# Dataset excerpts
BEGIN

(* ===== verification/RequestWitness.v ===== *)
(** * A request in a running system

    The two example clients once more: client2 asks on the topic client1 listens
    to, and the callback of client1 answers. *)

From stdpp Require Import relations.
From S2P Require Import Payload.
From S2P Require Import Prelude Keys CppString SafeQueue SubscriptionRegistry MessageHeader.
From S2P Require Import Stats ProtoWire Wire Worker WorkerPhases Uuid Discovery Broker BrokerFacts.
From S2P Require Import BrokerTheorems Witnesses Client ClientTheorems System SystemFacts SystemTheorems.
From S2P Require Import Schedule SystemDelivery SystemRequest SystemResubscribe SystemWitnesses.

#[local] Existing Instance trie_order.
#[local] Existing Instance turns_gen.

(** Both clients have been told to reset, have subscribed what they listen to, and are idle. *)
Definition ready_commands : list (command (G:=bool)) :=
  [CWorker "client1" 1 1; CUp "client1"; CBroker 1 1 1; CDown "client1"; CWorker "client1" 2 2;
   CUp "client1"; CUp "client1"; CBroker 2 2 2; CBroker 3 3 3;
   CProcess "client1"; CWorker "client1" 3 3; CUp "client1"; CBroker 4 4 4;
   CWorker "client2" 4 4; CUp "client2"; CBroker 5 5 5; CDown "client2"; CWorker "client2" 5 5;
   CUp "client2"; CBroker 6 6 6; CProcess "client2"].

Definition ready : system (G:=bool) (S:=QueueSocket) :=
  default demo_start (snd <$> exec_all (fun _ => silent) ready_commands demo_start).

Lemma ready_run : sys_run (fun _ => silent) (speaks (G:=bool) demo_id) demo_start [] ready.
Proof.
  assert (E : exists y, exec_all (fun _ => silent) ready_commands demo_start = Some ([], y)).
  { assert (Hes : match exec_all (fun _ => silent) ready_commands demo_start with Some ([], _) => true | _ => false end = true) by (by vm_compute).
    destruct (exec_all (fun _ => silent) ready_commands demo_start) as [[[|e es] y]|]; [|done..]. by exists y. }
  unfold ready. destruct E as [y E]. rewrite E.
  apply (exec_all_sound (fun _ => silent) (speaks (G:=bool) demo_id) ready_commands); [|exact E].
  unfold ready_commands. by repeat first [apply Forall_nil_2|apply Forall_cons_2; [first [intros ?; by apply silent_ok|intros ?; exact I]|]].
Qed.

Lemma ready_invariant : world_inv (sys_broker ready).
Proof.
  destruct (initial_ok demo_start "A" "B" "t" demo_initial eq_refl) as [Hy0 _]; [rewrite demo_id_eq; exact demo_polite|].
  rewrite demo_id_eq in Hy0.
  destruct (run_orderly demo_id "A" "B" "t" eq_refl ltac:(done) demo_own (fun _ => silent) demo_start [] ready ready_run Hy0) as [[Y1 _ _ _ _ _ _] _].
  exact Y1.
Qed.

Definition ready_node (id : string) : node (S:=QueueSocket) := default (demo_node id) (sys_nodes ready !! id).

Lemma ready_nodes id : id = "client1" \/ id = "client2" -> sys_nodes ready !! id = Some (ready_node id).
Proof.
  intros Hid. unfold ready_node. destruct (sys_nodes ready !! id) as [nd|] eqn:E; [done|exfalso].
  assert (K : bool_decide (is_Some (sys_nodes ready !! id)) = true) by (destruct Hid as [->| ->]; by vm_compute).
  apply bool_decide_eq_true in K as [nd K]. by rewrite E in K.
Qed.

(** ** The request *)

Definition answering : user_code :=
  mkUser (fun _ data s => ((client_replyToSender ("re: " +:+ data) s).1, Ok tt)) (fun _ _ _ _ _ => mret tt).

Definition users (id : string) : user_code := if decide (id = "client1") then answering else silent.

Definition ask_topic : string := "test" +:+ (generateUUID false).1.

Definition ask_time : Z := 10.

(** What is computed of an idle process. *)
Definition queue_profile (q : SafeQueue Envelope) : Z * bool * bool :=
  (zlen (m_queue q), m_stop q, bool_decide (0 < m_maxSize q)%Z).

Definition profile (nd : node (S:=QueueSocket)) : option (bool * bool * bool * bool * bool * string * list (Z * bool * bool)) :=
  c ← cs_object (nd_state nd); k ← m_pWorker c;
  Some (Worker.m_running k, m_isOnline k, bool_decide (ask_time - m_lastRxTime k <= SERVER_TIMEOUT)%Z, m_connected c,
    Client.m_running c, m_clientId c, queue_profile <$> [m_inbound c; m_controlQueue k; m_outboundQueue k]).

Lemma queue_takes q : queue_profile q = (0%Z, false, true) -> takes q.
Proof. unfold queue_profile. intros [= K1%zlen_zero K2 K3]. split_and!; [done|done|]. by apply bool_decide_eq_true in K3. Qed.

Definition idle (nd : node (S:=QueueSocket)) (id : string) : Prop :=
  profile nd = Some (true, true, true, true, true, id, [(0%Z, false, true); (0%Z, false, true); (0%Z, false, true)]) /\
  cs_published (nd_state nd) = true /\ (ask_time - nd_heartbeat nd <= HEARTBEAT_INTERVAL)%Z /\
  accepts_all (nd_socket nd) /\ zmq_open (nd_socket nd) = [] /\ zmq_current (nd_socket nd) = [] /\ zmq_pending (nd_socket nd) = [].

Lemma idle_calm nd id c :
  idle nd id -> cs_object (nd_state nd) = Some c ->
  exists k, calm accepts_all ask_time [] [] [] nd c k /\ cs_published (nd_state nd) = true /\
    m_connected c = true /\ m_clientId c = id /\ listening c /\ takes (m_controlQueue k) /\ takes (m_outboundQueue k).
Proof.
  intros (K & Kp & Kh & S1 & S2 & S3 & S4) Ec. unfold profile in K. rewrite Ec in K. cbn [mbind option_bind] in K.
  destruct (m_pWorker c) as [k|] eqn:Ek; [|done]. cbn [mbind option_bind fmap list_fmap] in K.
  injection K as K1 K2 K3 K4 K5 K6 Q1 Q2 Q3 Q4 Q5 Q6 Q7 Q8 Q9. apply bool_decide_eq_true in K3.
  assert (J1 : takes (m_inbound c)) by (apply queue_takes; unfold queue_profile; congruence).
  assert (J2 : takes (m_controlQueue k)) by (apply queue_takes; unfold queue_profile; congruence).
  assert (J3 : takes (m_outboundQueue k)) by (apply queue_takes; unfold queue_profile; congruence).
  exists k. split; [|split_and!; try done; by destruct J1 as (? & ? & ?); split].
  destruct J2 as [J2 _], J3 as [J3 _]. by split.
Qed.

Lemma ready_idle1 : idle (ready_node "client1") "client1".
Proof. by vm_compute. Qed.

Lemma ready_idle2 : idle (ready_node "client2") "client2".
Proof. by vm_compute. Qed.

Definition handlers_of (nd : node (S:=QueueSocket)) (t : string) : option (list CallbackEntry) :=
  c ← cs_object (nd_state nd); m_msgHandlers c !! t.

Lemma ready_requester :
  exists c k, requester accepts_all ask_time "client2" ask_topic (ready_node "client2") c k.
Proof.
  assert (Hh : handlers_of (ready_node "client2") ask_topic = None) by (by vm_compute).
  pose proof ready_idle2 as Hi. revert Hh Hi. generalize (ready_node "client2"), ask_topic. intros nd t Hh Hi.
  assert (exists c, cs_object (nd_state nd) = Some c) as [c Ec].
  { destruct Hi as [Hi _]. unfold profile in Hi. destruct (cs_object (nd_state nd)) as [c|]; [by exists c|done]. }
  unfold handlers_of in Hh. rewrite Ec in Hh. destruct (idle_calm nd "client2" c Hi Ec) as (k & K1 & K2 & K3 & K4 & K5 & K6 & K7).
  exists c, k. by split.
Qed.

Lemma ready_responder : exists c k, responder accepts_all ask_time "client1" "test" 1 (ready_node "client1") c k.
Proof.
  assert (Hh : handlers_of (ready_node "client1") "test" = Some [mkEntry 0 (UserFn 1)]) by (by vm_compute).
  pose proof ready_idle1 as Hi. revert Hh Hi. generalize (ready_node "client1"). intros nd Hh Hi.
  assert (exists c, cs_object (nd_state nd) = Some c) as [c Ec].
  { destruct Hi as [Hi _]. unfold profile in Hi. destruct (cs_object (nd_state nd)) as [c|]; [by exists c|done]. }
  unfold handlers_of in Hh. rewrite Ec in Hh. destruct (idle_calm nd "client1" c Hi Ec) as (k & K1 & K2 & K3 & K4 & K5 & K6 & K7).
  exists c, k. split; try done. by exists 0%Z.
Qed.

Lemma ready_broker : ready_to_serve ask_time accepts_all accepts_all demo_id "client2" "client1" "test" (sys_broker ready).
Proof.
  split.
  - split; [exact ready_invariant|by split; vm_compute|apply zlen_zero; by vm_compute|by vm_compute..].
  - by vm_compute.
  - apply (bool_decide_unpack _). by vm_compute.
  - left. apply (bool_decide_unpack _). by vm_compute.
  - apply (bool_decide_unpack _). by vm_compute.
  - apply (bool_decide_unpack _). by vm_compute.
  - apply (bool_decide_unpack _). by vm_compute.
Qed.

(** Headers of the exchange survive the wire. *)
Lemma ask_speaks id key t r data :
  header_encodable IsStructurallyValidUTF8 (set_reply_topic r (set_topic t (set_sender_id id (set_handler_key key header_new)))) ->
  (forall g : bool, header_encodable IsStructurallyValidUTF8 (set_origin_broker_id demo_id (set_message_uuid (generateUUID g).1
    (set_reply_topic r (set_topic t (set_sender_id id (set_handler_key key header_new))))))) ->
  speaks (G:=bool) demo_id id (mkEnvelope _ (set_reply_topic r (set_topic t (set_sender_id id (set_handler_key key header_new)))) data).
Proof. intros He1 He2. split; [split; [cbn [Wire.header]; auto 10 with wisp|exact He1]|done|done|exact He2]. Qed.

Lemma plain_speaks id key t data :
  header_encodable IsStructurallyValidUTF8 (set_topic t (set_sender_id id (set_handler_key key header_new))) ->
  (forall g : bool, header_encodable IsStructurallyValidUTF8 (set_origin_broker_id demo_id (set_message_uuid (generateUUID g).1
    (set_topic t (set_sender_id id (set_handler_key key header_new)))))) ->
  speaks (G:=bool) demo_id id (mkEnvelope _ (set_topic t (set_sender_id id (set_handler_key key header_new))) data).
Proof. intros He1 He2. split; [split; [cbn [Wire.header]; auto 10 with wisp|exact He1]|done|done|exact He2]. Qed.

Lemma ask_control key : key = Keys.SUBSCRIBE \/ key = Keys.UNSUBSCRIBE -> speaks (G:=bool) demo_id "client2" (control "client2" key ask_topic).
Proof. intros [->| ->]; (apply plain_speaks; [encodable|intros []; encodable]). Qed.

Lemma ask_request c : m_clientId c = "client2" -> speaks (G:=bool) demo_id "client2" (request_envelope "test" ask_topic "ping" c).
Proof. intros E. unfold request_envelope. rewrite E. apply ask_speaks; [encodable|intros []; encodable]. Qed.

Lemma ask_reply data : speaks (G:=bool) demo_id "client1" (reply_envelope "client1" ask_topic data).
Proof. apply plain_speaks; [encodable|intros []; encodable]. Qed.

Lemma request_answered_witness :
  exists es y' nd', exec_all users (exchange (fun _ => ask_time) "client2" "client1" "test" "ping" 0 false) ready = Some (es, y') /\
    sys_nodes y' !! "client2" = Some nd' /\ (sendRequest_end ask_topic 0 (nd_state nd')).2 = Some "re: ping".
Proof.
  destruct ready_requester as (c1 & k1 & Hrq). destruct ready_responder as (c2 & k2 & Hrp).
  destruct (request_answered accepts_all accepts_all_accepting accepts_all_deliver ask_time accepts_all (fun _ => true) open_routing
    accepts_all_deliver accepts_all accepts_all_accepting users demo_id (fun _ => ask_time) ltac:(intros i; by split)
    "client2" "client1" "test" "ping" (fun data => "re: " +:+ data) 0 1 false ready (ready_node "client2") c1 k1 (ready_node "client1") c2 k2
    (ready_nodes _ (or_intror eq_refl)) Hrq (ready_nodes _ (or_introl eq_refl)) Hrp (fun _ _ => eq_refl) ready_broker ltac:(discriminate)
    eq_refl eq_refl ltac:(apply (bool_decide_unpack _); vm_compute; exact I) ltac:(apply (bool_decide_unpack _); vm_compute; exact I)
    ltac:(apply (bool_decide_unpack _); vm_compute; exact I) ltac:(apply (bool_decide_unpack _); vm_compute; exact I) eq_refl
    (ask_control _ (or_introl eq_refl)) (ask_control _ (or_intror eq_refl)) (ask_request c1 (rq_id _ _ _ _ _ _ _ Hrq)) (ask_reply _))
    as (y' & nd' & h1 & h2 & E & _ & Hn & Hr).
  eexists _, y', nd'. split; [exact E|]. split; [exact Hn|exact Hr].
Defined.

(** ** A restarted broker *)

(** The broker has just started and knows nobody; client1's heartbeat is on its way. *)
Definition restarted : system (G:=bool) (S:=QueueSocket) :=
  mkSystem (sys_broker demo_start) (sys_nodes ready) [("client1", wire_frames (control "client1" Keys.HEARTBEAT ""))] [].

Lemma restarted_broker : calm_broker ask_time accepts_all accepts_all [] (sys_broker restarted).
Proof.
  destruct (initial_ok demo_start "A" "B" "t" demo_initial eq_refl) as [[Y1 _ _ _ _ _ _] _]; [rewrite demo_id_eq; exact demo_polite|].
  split; [exact Y1|by split; vm_compute|apply zlen_zero; by vm_compute|by vm_compute..].
Qed.

Lemma ready_resubscriber :
  exists c k, resubscriber accepts_all ask_time "client1" (ready_node "client1") c k /\ topics c = ["test"].
Proof.
  assert (Ht : (topics <$> cs_object (nd_state (ready_node "client1"))) = Some ["test"]) by (by vm_compute).
  assert (Hm : (fun c => (fun k => bool_decide (1 <= m_maxSize (m_controlQueue k))%Z) <$> m_pWorker c) <$>
    cs_object (nd_state (ready_node "client1")) = Some (Some true)) by (by vm_compute).
  pose proof ready_idle1 as Hi. revert Ht Hm Hi. generalize (ready_node "client1"). intros nd Ht Hm Hi.
  destruct (cs_object (nd_state nd)) as [c|] eqn:Ec; [|done]. injection Ht as Ht.
  destruct (idle_calm nd "client1" c Hi Ec) as (k & K1 & K2 & K3 & K4 & K5 & K6 & K7).
  exists c, k. split; [|exact Ht]. destruct K6 as (Q1 & Q2 & Q3).
  split; [exact K1|exact K4|exact K5|exact Q2|]. rewrite Ht. unfold zlen. cbn [length].
  cbn in Hm. rewrite (cm_worker _ _ _ _ _ _ _ _ K1) in Hm. cbn in Hm. injection Hm as Hm.
  by apply bool_decide_eq_true in Hm.
Qed.

Lemma subscriptions_recovered_witness :
  "client1" ∉ subs_of (m_subscriptions (bw_broker (sys_broker restarted))) "test" /\
  exists y', exec_all (fun _ => silent) (recovery (fun _ => ask_time) "client1" 1) restarted = Some ([], y') /\
    "client1" ∈ subs_of (m_subscriptions (bw_broker (sys_broker y'))) "test".
Proof.
  split; [apply (bool_decide_unpack _); by vm_compute|].
  destruct ready_resubscriber as (c & k & Hrs & Ht).
  assert (Hh : forall t, is_Some (m_msgHandlers c !! t) <-> t = "test").
  { intros t. rewrite <- elem_of_topics, Ht. apply list_elem_of_singleton. }
  destruct (subscriptions_recovered accepts_all accepts_all_accepting accepts_all_deliver ask_time accepts_all (fun _ => true)
    open_routing accepts_all_deliver accepts_all accepts_all_accepting (fun _ => silent) demo_id (fun _ => ask_time)
    ltac:(intros i; by split) "client1" (control "client1" Keys.HEARTBEAT "") restarted (ready_node "client1") c k [] [])
    as (y' & E & _ & _ & Hs & _).
  - apply ready_nodes. by left.
  - exact Hrs.
  - reflexivity.
  - reflexivity.
  - apply not_elem_of_nil.
  - apply not_elem_of_nil.
  - exact restarted_broker.
  - by vm_compute.
  - apply (demo_speaks "client1" Keys.HEARTBEAT "" ""); [by left|demo_key|by left].
  - reflexivity.
  - discriminate.
  - split; [cbn [Wire.header]; unfold reset_header; auto 10 with wisp|exact (Forall_inv demo_own)].
  - intros t ->%Hh. apply (demo_speaks "client1" Keys.SUBSCRIBE "test" ""); [by left|demo_key|by right].
  - rewrite Ht in E. exists y'. split; [exact E|]. apply Hs, Hh. reflexivity.
Defined.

END

# Problem to solve
Would you copy, unchanged, the stretch of the records above that begins at the line containing "CBroker 3 3 3;" and ends at the line containing "assert (K : bool_decide", and only that?

# Result
   CUp "client1"; CUp "client1"; CBroker 2 2 2; CBroker 3 3 3;
   CProcess "client1"; CWorker "client1" 3 3; CUp "client1"; CBroker 4 4 4;
   CWorker "client2" 4 4; CUp "client2"; CBroker 5 5 5; CDown "client2"; CWorker "client2" 5 5;
   CUp "client2"; CBroker 6 6 6; CProcess "client2"].

Definition ready : system (G:=bool) (S:=QueueSocket) :=
  default demo_start (snd <$> exec_all (fun _ => silent) ready_commands demo_start).

Lemma ready_run : sys_run (fun _ => silent) (speaks (G:=bool) demo_id) demo_start [] ready.
Proof.
  assert (E : exists y, exec_all (fun _ => silent) ready_commands demo_start = Some ([], y)).
  { assert (Hes : match exec_all (fun _ => silent) ready_commands demo_start with Some ([], _) => true | _ => false end = true) by (by vm_compute).
    destruct (exec_all (fun _ => silent) ready_commands demo_start) as [[[|e es] y]|]; [|done..]. by exists y. }
  unfold ready. destruct E as [y E]. rewrite E.
  apply (exec_all_sound (fun _ => silent) (speaks (G:=bool) demo_id) ready_commands); [|exact E].
  unfold ready_commands. by repeat first [apply Forall_nil_2|apply Forall_cons_2; [first [intros ?; by apply silent_ok|intros ?; exact I]|]].
Qed.

Lemma ready_invariant : world_inv (sys_broker ready).
Proof.
  destruct (initial_ok demo_start "A" "B" "t" demo_initial eq_refl) as [Hy0 _]; [rewrite demo_id_eq; exact demo_polite|].
  rewrite demo_id_eq in Hy0.
  destruct (run_orderly demo_id "A" "B" "t" eq_refl ltac:(done) demo_own (fun _ => silent) demo_start [] ready ready_run Hy0) as [[Y1 _ _ _ _ _ _] _].
  exact Y1.
Qed.

Definition ready_node (id : string) : node (S:=QueueSocket) := default (demo_node id) (sys_nodes ready !! id).

Lemma ready_nodes id : id = "client1" \/ id = "client2" -> sys_nodes ready !! id = Some (ready_node id).
Proof.
  intros Hid. unfold ready_node. destruct (sys_nodes ready !! id) as [nd|] eqn:E; [done|exfalso].
  assert (K : bool_decide (is_Some (sys_nodes ready !! id)) = true) by (destruct Hid as [->| ->]; by vm_compute).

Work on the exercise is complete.